In the listing below, a line holding "(depth s <= 29 ->" and a line holding "rewrite INT_BITS_eq. split; [lia|]." mark the range. Retype both exactly, with all lines between them.

****

Lemma page_size_spec f :
  postgres.page_size f = if decide (1 ≤ f_PageSize f ≤ 100) then f_PageSize f else 20.
Proof.
  unfold postgres.page_size. case_decide as Hr.
  - destruct (Z.leb_spec (f_PageSize f) 0); [lia|].
    destruct (Z.ltb_spec 100 (f_PageSize f)); [lia|done].
  - destruct (Z.leb_spec (f_PageSize f) 0); [done|].
    destruct (Z.ltb_spec 100 (f_PageSize f)); [done|lia].
Qed.

(** What the list query returns. *)
Lemma List_selects (f : NotificationFilter) (w : World) (ns : list Notification) (w' : World) :
  postgres.List f w = (inr ns, w') →
  keyed (db w) →
  untouched w w'
  ∧ (Z.of_nat (length ns) ≤ postgres.page_size f)
  ∧ Forall (λ n, notifications (db w) !! ID n = Some n ∧ postgres.matches f n = true) ns
  ∧ StronglySorted postgres.newest_first ns
  ∧ NoDup (ID <$> ns)
  ∧ (∀ m, notifications (db w) !! ID m = Some m → postgres.matches f m = true → m ∉ ns →
       Z.of_nat (length ns) = postgres.page_size f
       ∧ Forall (λ n, postgres.newest_first n m) ns).
Proof.
  unfold postgres.List. intros Hlist Hkeyed.
  destruct (io_frame w) as (Hd & Hl & Hs & Hh & _).
  destruct (io w) as [[] w1]; cbn [fst snd] in *; [discriminate|].
  injection Hlist as <- <-. rewrite Hd. fold (rows w).
  pose proof (page_size_bounds f) as Hp.
  destruct (select_sorted postgres.newest_first (λ n, postgres.matches f n = true)
              (Z.to_nat (postgres.page_size f)) (rows w))
    as (Hlen & Hsel & Hsorted & Hold & Hnd).
  split; [by unfold untouched|]. split; [lia|].
  split; [|split; [done|split]].
  - eapply Forall_impl; [exact Hsel|]. intros n [Hn Hm]. split; [by apply stored_row|done].
  - apply Hnd. by apply rows_ids_NoDup.
  - intros m Hm Hmatch Hnot. destruct (Hold m) as [Hfull Hall]; [|done|done|].
    + apply elem_of_rows. eauto.
    + split; [lia|done].
Qed.
(** * nodeImageCombiner: the normalizer and the column interleaver

    A shallow embedding of [imageCombiner.ts] / [imageCombiner.js] (and of
    the two earlier variants of the same program), followed by the
    properties of its natural-language specification.

    Conventions of the embedding.
    - A JavaScript [Canvas] is a mutable object: canvases live in a store
      and the program handles references to them.
    - The drawing library keeps a canvas premultiplied by alpha, eight
      bits per channel. The bytes of a canvas in the store are the
      straight-alpha bytes [getImageData] reads back from that surface, and
      [putImageData] passes every pixel it writes through the surface
      ([stored]): an opaque pixel is kept, a pixel of alpha [0] becomes
      transparent black, a translucent pixel keeps its alpha and has its
      colours quantised.
    - [saveImage] starts a PNG stream and returns. The store records the
      streams started, under [files]; whether a file comes to exist is
      settled after the program's own code has run ([stream_end]), and a
      stream that cannot open its file fails with no handler in the
      program.
    - [ImageData.data] is a [Uint8ClampedArray]: reading past its end gives
      [undefined], writing past its end is ignored, and a stored value is
      converted by ToUint8Clamp ([undefined] becomes [0]).
    - JavaScript numbers are IEEE-754 binary64 values; where the program
      divides or multiplies, the embedding uses Rocq's primitive floats. *)

From Stdlib Require Import ZArith Lia Bool.
From Stdlib Require Import Floats Uint63.
From stdpp Require Import base list strings.

Local Open Scope nat_scope.

(** ** Typed arrays *)

Module TypedArray.

(** A channel value is an integer; a well-formed one lies in [0, 255]. *)
Definition is_byte (v : Z) : Prop := (0 <= v <= 255)%Z.
(** The final [add_lowest] of the constructor, on a stack whose lowest level
    is still empty. *)
Lemma add_lowest_bits ndebug s f :
  Stack_consistent s ->
  exists s', add_lowest ndebug s f = Ok s' /\ depth s' = depth s /\
    Stack_consistent s' /\
    forall i, (i < C_TRANSITIVE)%nat ->
      Z.testbit (bits_at s' i) 0
      = Z.testbit (bits_at s i) 0 || Z.testbit f (Z.of_nat i) /\
      forall j, 1 <= j ->
        Z.testbit (bits_at s' i) j = Z.testbit (bits_at s i) j.
Proof.
  intros Hs. destruct (add_lowest_spec ndebug s f Hs) as [He Hc].
  eexists. split; [exact He|]. split; [reflexivity|]. split; [exact Hc|].
  intros i Hi. destruct s as [d [b0 b1 b2]].
  index_cases i Hi; unfold map_bits; stack_simpl;
    (split;
     [ rewrite Z.lor_spec, Z.b2z_bit0, flag_set_testbit by lia; reflexivity
     | intros j Hj; rewrite Z.lor_spec, testbit_b2z by lia;
       apply orb_false_r ]).
Qed.

Lemma push_bits ndebug s :
  Stack_consistent s -> depth s <= 29 ->
  exists s', push ndebug s = Ok s' /\ depth s' = depth s + 1 /\
    Stack_consistent s' /\
    forall i, (i < C_TRANSITIVE)%nat ->
      Z.testbit (bits_at s' i) 0 = false /\
      forall j, 0 <= j ->
        Z.testbit (bits_at s' i) (j + 1) = Z.testbit (bits_at s i) j.
Proof.
  intros Hs Hle. destruct (push_spec ndebug s Hs Hle) as [He Hc].
  eexists. split; [exact He|]. split; [reflexivity|]. split; [exact Hc|].
  intros i Hi. destruct s as [d [b0 b1 b2]].
  index_cases i Hi; stack_simpl;
    (split; [apply Z.testbit_even_0 | intros j Hj; now apply testbit_double]).
Qed.

Lemma Stack_peel_spec ndebug d :
  is_simple_recursively d = true ->
  forall s,
    Stack_consistent s ->
    (forall i, (i < C_TRANSITIVE)%nat -> Z.testbit (bits_at s i) 0 = false) ->
    depth s + Z.of_nat (wrapper_count d) <= 30 ->
    exists s',
      Stack_peel ndebug s d = Ok s' /\
      depth s' = depth s + Z.of_nat (wrapper_count d) /\
      Stack_consistent s' /\
      forall i, (i < C_TRANSITIVE)%nat ->
        (forall j, (j <= wrapper_count d)%nat ->
           Z.testbit (bits_at s' i) (Z.of_nat j)
           = Z.testbit (level_flags d j) (Z.of_nat i)) /\
        (forall j, 1 <= j ->
           Z.testbit (bits_at s' i) (Z.of_nat (wrapper_count d) + j)
           = Z.testbit (bits_at s i) j).
Proof.
  induction d as [b t p n | b inner IH | b ds | b p ds];
    intros Hsimple s Hs Hlow Hdepth; try discriminate Hsimple.
  - (* the innermost dependency *)
    simpl Stack_peel.
    destruct (add_lowest_bits ndebug s (flags b) Hs)
      as (s' & He & Hd & Hc & Hbits).
    exists s'. split; [exact He|]. split; [simpl; lia|]. split; [exact Hc|].
    intros i Hi. destruct (Hbits i Hi) as [H0 Hj]. split.
    + intros j Hle. simpl in Hle. assert (j = O) by lia. subst j.
      rewrite level_flags_leaf by reflexivity.
      change (Z.of_nat 0) with 0.
      rewrite H0, (Hlow i Hi). reflexivity.
    + intros j Hj1. simpl. now apply Hj.
  - (* a dynamic wrapper *)
    simpl in Hsimple, Hdepth. simpl Stack_peel.
    destruct (add_lowest_bits ndebug s (flags b) Hs)
      as (s1 & He1 & Hd1 & Hc1 & Hbits1).
    rewrite He1. simpl mbind.
    destruct (push_bits ndebug s1 Hc1 ltac:(lia))
      as (s2 & He2 & Hd2 & Hc2 & Hbits2).
    rewrite He2. simpl mbind.
    destruct (IH Hsimple s2 Hc2 (fun i Hi => proj1 (Hbits2 i Hi)) ltac:(lia))
      as (s' & He & Hd & Hc & Hbits).
    exists s'. split; [exact He|]. split; [simpl wrapper_count; lia|].
    split; [exact Hc|].
    intros i Hi. destruct (Hbits i Hi) as [Hin Hout].
    destruct (Hbits1 i Hi) as [H10 H1j]. destruct (Hbits2 i Hi) as [H20 H2j].
    split.
    + intros j Hle. simpl in Hle.
      destruct (Nat.eq_dec j (S (wrapper_count inner))) as [->|Hne].
      * rewrite level_flags_outer.
        replace (Z.of_nat (S (wrapper_count inner)))
          with (Z.of_nat (wrapper_count inner) + 1) by lia.
        rewrite (Hout 1 ltac:(lia)).
        pose proof (H2j 0 ltac:(lia)) as H21. rewrite Z.add_0_l in H21.
        rewrite H21, H10, (Hlow i Hi). reflexivity.
      * rewrite level_flags_inner by lia. apply Hin. lia.
    + intros j Hj1. simpl wrapper_count.
      replace (Z.of_nat (S (wrapper_count inner)) + j)
        with (Z.of_nat (wrapper_count inner) + (j + 1)) by lia.
      rewrite (Hout (j + 1) ltac:(lia)).
      rewrite (H2j j ltac:(lia)). now apply H1j.
Qed.

(** ** The claims about the flag tables and the stack *)

(** C4, as far as the code supports it: PERSISTENT, OPTIONAL and TRIVIAL are
    transitive, and they are exactly the flags that carry a place.  In
    [dependency.hh] they are the only transitive flags, and the array
    [places] has one slot for each of them ([C_TRANSITIVE] slots).  In
    [flags.hh] a fourth flag, RESULT_ONLY, is transitive as well and has no
    place: [C_PLACED = 3] and [C_TRANSITIVE = 4]. *)
Theorem transitive_and_placed_flags :
  List.filter is_transitive flag_indices
  = [I_PERSISTENT; I_OPTIONAL; I_TRIVIAL] /\
  length (array_to_list no_places) = C_TRANSITIVE /\
  List.filter FlagsHH.is_placed FlagsHH.flag_indices
  = [FlagsHH.I_PERSISTENT; FlagsHH.I_OPTIONAL; FlagsHH.I_TRIVIAL] /\
  List.filter FlagsHH.is_transitive FlagsHH.flag_indices
  = [FlagsHH.I_PERSISTENT; FlagsHH.I_OPTIONAL; FlagsHH.I_TRIVIAL;
     FlagsHH.I_RESULT_ONLY] /\
  (forall i, FlagsHH.is_placed i = true -> FlagsHH.is_transitive i = true).
Proof.
  repeat split.
  intros i Hi. unfold FlagsHH.is_placed, FlagsHH.is_transitive in *.
  unfold FlagsHH.C_PLACED, FlagsHH.C_TRANSITIVE in *.
  apply Nat.ltb_lt in Hi. apply Nat.ltb_lt. lia.
Qed.

Lemma transitive_and_placed_flags_witness :
  FlagsHH.is_placed FlagsHH.I_TRIVIAL = true /\
  FlagsHH.is_transitive FlagsHH.I_TRIVIAL = true.
Proof.
  split; [reflexivity|].
  apply (proj2 (proj2 (proj2 (proj2 transitive_and_placed_flags)))).
  reflexivity.
Defined.

(** C4 as stated fails on [flags.hh]: RESULT_ONLY is a fourth transitive
    flag, it has no place, and the number of placed flags (3) differs from
    the number of transitive flags (4). *)
Lemma flags_hh_result_only_transitive_unplaced :
  FlagsHH.is_transitive FlagsHH.I_RESULT_ONLY = true /\
  FlagsHH.is_placed FlagsHH.I_RESULT_ONLY = false /\
  length (List.filter FlagsHH.is_placed FlagsHH.flag_indices)
  <> length (List.filter FlagsHH.is_transitive FlagsHH.flag_indices).
Proof. repeat split. simpl. lia. Qed.

(** C3, as far as the code supports it: [push] succeeds on every consistent
    stack of depth at most 29 and increases the depth by one; [push] at depth
    30 (the number of bits of an [int] minus two) and the constructor with a
    depth of 31 or more throw [ERROR_FATAL]; the constructor builds every
    depth up to 30; no consistent stack is deeper than 30. *)
Theorem Stack_depth_limit ndebug s :
  Stack_consistent s ->
  depth s <= INT_BITS - 2 /\
  (depth s <= 29 ->
   exists s', push ndebug s = Ok s' /\ get_depth s' = get_depth s + 1 /\
              Stack_consistent s') /\
  (depth s = INT_BITS - 2 -> push ndebug s = Throw ERROR_FATAL) /\
  (forall depth_, INT_BITS - 1 <= depth_ ->
     Stack_of_depth ndebug depth_ = Throw ERROR_FATAL) /\
  (forall depth_, 0 <= depth_ <= INT_BITS - 2 ->
     exists s', Stack_of_depth ndebug depth_ = Ok s' /\
                get_depth s' = depth_ /\ Stack_consistent s').
Proof.
  intros Hs. destruct (Stack_consistent_elim s Hs) as (Hd & _).
  rewrite INT_BITS_eq. split; [lia|]. split; [|split; [|split]].
  - intros Hle. destruct (push_spec ndebug s Hs Hle) as [He Hc].
    eexists. split; [exact He|]. split; [reflexivity | exact Hc].
  - intros H30. apply push_limit. rewrite INT_BITS_eq. exact H30.
  - intros depth_ Hge.
    pose proof (Stack_of_depth_spec ndebug depth_ ltac:(lia)) as Hsp.
    assert (Hf : (depth_ <=? 30) = false) by lia. now rewrite Hf in Hsp.
  - intros depth_ Hr.
    pose proof (Stack_of_depth_spec ndebug depth_ ltac:(lia)) as Hsp.
    assert (Ht : (depth_ <=? 30) = true) by lia. rewrite Ht in Hsp.
    destruct Hsp as [He Hc]. eexists. split; [exact He|].
    split; [reflexivity | exact Hc].
Qed.

Lemma Stack_depth_limit_witness :
  Stack_consistent (mkStack 30 zero_bits) /\
  push false (mkStack 30 zero_bits) = Throw ERROR_FATAL.
Proof.
  assert (Hc : Stack_consistent (mkStack 30 zero_bits)).
  { apply Stack_consistent_intro; simpl; lia. }
  split; [exact Hc|].
  apply (proj1 (proj2 (proj2 (Stack_depth_limit false _ Hc)))).
  reflexivity.
Defined.

(** C3 as stated fails at depth 30: the stack of depth 30 is built, [push]
    on it throws [ERROR_FATAL], and a stack of depth 31 is refused by the
    constructor, with and without NDEBUG. *)
Lemma push_at_depth_30_throws :
  Stack_of_depth false 30 = Ok (mkStack 30 zero_bits) /\
  push false (mkStack 30 zero_bits) = Throw ERROR_FATAL /\
  push true (mkStack 30 zero_bits) = Throw ERROR_FATAL /\
  Stack_of_depth false 31 = Throw ERROR_FATAL /\
  Stack_of_depth true 31 = Throw ERROR_FATAL.
Proof. repeat split. Qed.

(** C6: for a chain of [n] dynamic wrappers around a direct dependency, with
    [n] at most 30, the constructor [Stack(dependency)] returns a stack of
    depth [n], and [get(j)] is, for each level [j] from 0 to [n], the
    transitive flags found at that level: those of the outermost wrapper at
    level [n], those of the innermost dependency at level 0. *)
Theorem Stack_of_dependency_levels ndebug d :
  is_simple_recursively d = true ->
  (wrapper_count d <= 30)%nat ->
  exists s,
    Stack_of_dependency ndebug d = Ok s /\
    get_depth s = Z.of_nat (wrapper_count d) /\
    forall j, (j <= wrapper_count d)%nat ->
      get s (Z.of_nat j) = transitive_flags (level_flags d j).
Proof.
  intros Hsimple Hn. unfold Stack_of_dependency. rewrite Hsimple.
  rewrite assert_true. simpl mbind.
  assert (Hc : Stack_consistent (mkStack 0 zero_bits))
    by (apply Stack_consistent_intro; simpl; lia).
  destruct (Stack_peel_spec ndebug d Hsimple (mkStack 0 zero_bits) Hc)
    as (s & He & Hd & Hs & Hbits).
  { intros i Hi. index_cases i Hi; reflexivity. }
  { simpl. lia. }
  exists s. split; [exact He|]. split; [exact Hd|].
  intros j Hj. rewrite get_pack, transitive_flags_pack by lia.
  pose proof (proj1 (Hbits 0%nat ltac:(unfold C_TRANSITIVE; lia)) j Hj) as H0.
  pose proof (proj1 (Hbits 1%nat ltac:(unfold C_TRANSITIVE; lia)) j Hj) as H1.
  pose proof (proj1 (Hbits 2%nat ltac:(unfold C_TRANSITIVE; lia)) j Hj) as H2.
  change (bits_at s 0) with (elt0 (bits s)) in H0.
  change (bits_at s 1) with (elt1 (bits s)) in H1.
  change (bits_at s 2) with (elt2 (bits s)) in H2.
  now rewrite H0, H1, H2.
Qed.

Lemma Stack_of_dependency_levels_witness :
  is_simple_recursively example_chain = true /\
  (wrapper_count example_chain <= 30)%nat /\
  exists s,
    Stack_of_dependency false example_chain = Ok s /\
    get_depth s = 1 /\
    forall j, (j <= 1)%nat ->
      get s (Z.of_nat j) = transitive_flags (level_flags example_chain j).
Proof.
  split; [reflexivity|]. split; [simpl; lia|].
  apply (Stack_of_dependency_levels false example_chain);
    [reflexivity | simpl; lia].
Defined.

(** C10: each constructor and each changing member function of [Stack]
    yields, under the depth condition it asserts, a stack that satisfies the
    consistency invariant of [check()] again; [push] at the depth limit
    throws and changes nothing; and [pop] after [push] gives the original
    stack back. *)
Theorem Stack_invariant_preserved ndebug s stack_ f :
  Stack_consistent s -> Stack_consistent stack_ ->
  (exists s', Stack_new ndebug = Ok s' /\ Stack_consistent s') /\
  (exists s', Stack_of_flags ndebug f = Ok s' /\ Stack_consistent s') /\
  (forall depth_ s', 0 <= depth_ -> Stack_of_depth ndebug depth_ = Ok s' ->
     Stack_consistent s') /\
  (forall d, is_simple_recursively d = true -> (wrapper_count d <= 30)%nat ->
     exists s', Stack_of_dependency ndebug d = Ok s' /\ Stack_consistent s') /\
  (depth stack_ = depth s ->
   exists s', add ndebug s stack_ = Ok s' /\ Stack_consistent s') /\
  (depth stack_ = depth s ->
   exists s', add_neg ndebug s stack_ = Ok s' /\ Stack_consistent s') /\
  (exists s', add_lowest ndebug s f = Ok s' /\ Stack_consistent s') /\
  (exists s', add_highest ndebug s f = Ok s' /\ Stack_consistent s') /\
  (exists s', rem_highest ndebug s f = Ok s' /\ Stack_consistent s') /\
  (exists s', add_highest_neg ndebug s f = Ok s' /\ Stack_consistent s') /\
  (depth s = 0 ->
   exists s', add_one_neg ndebug s f = Ok s' /\ Stack_consistent s') /\
  (depth s = 0 -> depth stack_ = 0 ->
   exists s', add_one_neg_stack ndebug s stack_ = Ok s' /\
              Stack_consistent s') /\
  ((exists s', push ndebug s = Ok s' /\ Stack_consistent s' /\
               pop ndebug s' = Ok s) \/
   (depth s = INT_BITS - 2 /\ push ndebug s = Throw ERROR_FATAL)) /\
  (0 < depth s ->
   exists s', pop ndebug s = Ok s' /\ Stack_consistent s') /\
  (forall s', push ndebug s = Ok s' -> pop ndebug s' = Ok s).
Proof.
  intros Hs Ht.
  split; [destruct (Stack_new_spec ndebug); eauto|].
  split; [destruct (Stack_of_flags_spec ndebug f); eauto|].
  split.
  { intros depth_ s' H0 He.
    pose proof (Stack_of_depth_spec ndebug depth_ H0) as Hsp.
    destruct (depth_ <=? 30).
    - destruct Hsp as [He' Hc]. rewrite He' in He. now injection He as <-.
    - rewrite Hsp in He. discriminate He. }
  split.
  { intros d Hsimple Hn. unfold Stack_of_dependency. rewrite Hsimple.
    rewrite assert_true. simpl mbind.
    assert (Hc : Stack_consistent (mkStack 0 zero_bits))
      by (apply Stack_consistent_intro; simpl; lia).
    destruct (Stack_peel_spec ndebug d Hsimple (mkStack 0 zero_bits) Hc)
      as (s' & He & _ & Hs' & _).
    - intros i Hi. index_cases i Hi; reflexivity.
    - simpl. lia.
    - eauto. }
  split; [intros Hd; destruct (add_spec ndebug s stack_ Hs Ht Hd); eauto|].
  split; [intros Hd; destruct (add_neg_spec ndebug s stack_ Hs Ht Hd); eauto|].
  split; [destruct (add_lowest_spec ndebug s f Hs); eauto|].
  split; [destruct (add_highest_spec ndebug s f Hs); eauto|].
  split; [destruct (rem_highest_spec ndebug s f Hs); eauto|].
  split; [destruct (add_highest_neg_spec ndebug s f Hs); eauto|].
  split; [intros H0; destruct (add_one_neg_spec ndebug s f Hs H0); eauto|].
  split.
  { intros H0 H1.
    destruct (add_one_neg_stack_spec ndebug s stack_ Hs Ht H0 H1); eauto. }
  split.
  { destruct (Stack_consistent_elim s Hs) as (Hd & _).
    destruct (Z.eq_dec (depth s) 30) as [E|E].
    - right. rewrite INT_BITS_eq. split; [exact E|].
      apply push_limit. rewrite INT_BITS_eq. exact E.
    - left. destruct (push_spec ndebug s Hs ltac:(lia)) as [He Hc].
      eexists. split; [exact He|]. split; [exact Hc|].
      now apply pop_push. }
  split; [intros Hpos; destruct (pop_spec ndebug s Hs Hpos); eauto|].
  intros s' He. now apply pop_push.
Qed.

****

§ Written answer:
  (depth s <= 29 ->
   exists s', push ndebug s = Ok s' /\ get_depth s' = get_depth s + 1 /\
              Stack_consistent s') /\
  (depth s = INT_BITS - 2 -> push ndebug s = Throw ERROR_FATAL) /\
  (forall depth_, INT_BITS - 1 <= depth_ ->
     Stack_of_depth ndebug depth_ = Throw ERROR_FATAL) /\
  (forall depth_, 0 <= depth_ <= INT_BITS - 2 ->
     exists s', Stack_of_depth ndebug depth_ = Ok s' /\
                get_depth s' = depth_ /\ Stack_consistent s').
Proof.
  intros Hs. destruct (Stack_consistent_elim s Hs) as (Hd & _).
  rewrite INT_BITS_eq. split; [lia|]. split; [|split; [|split]].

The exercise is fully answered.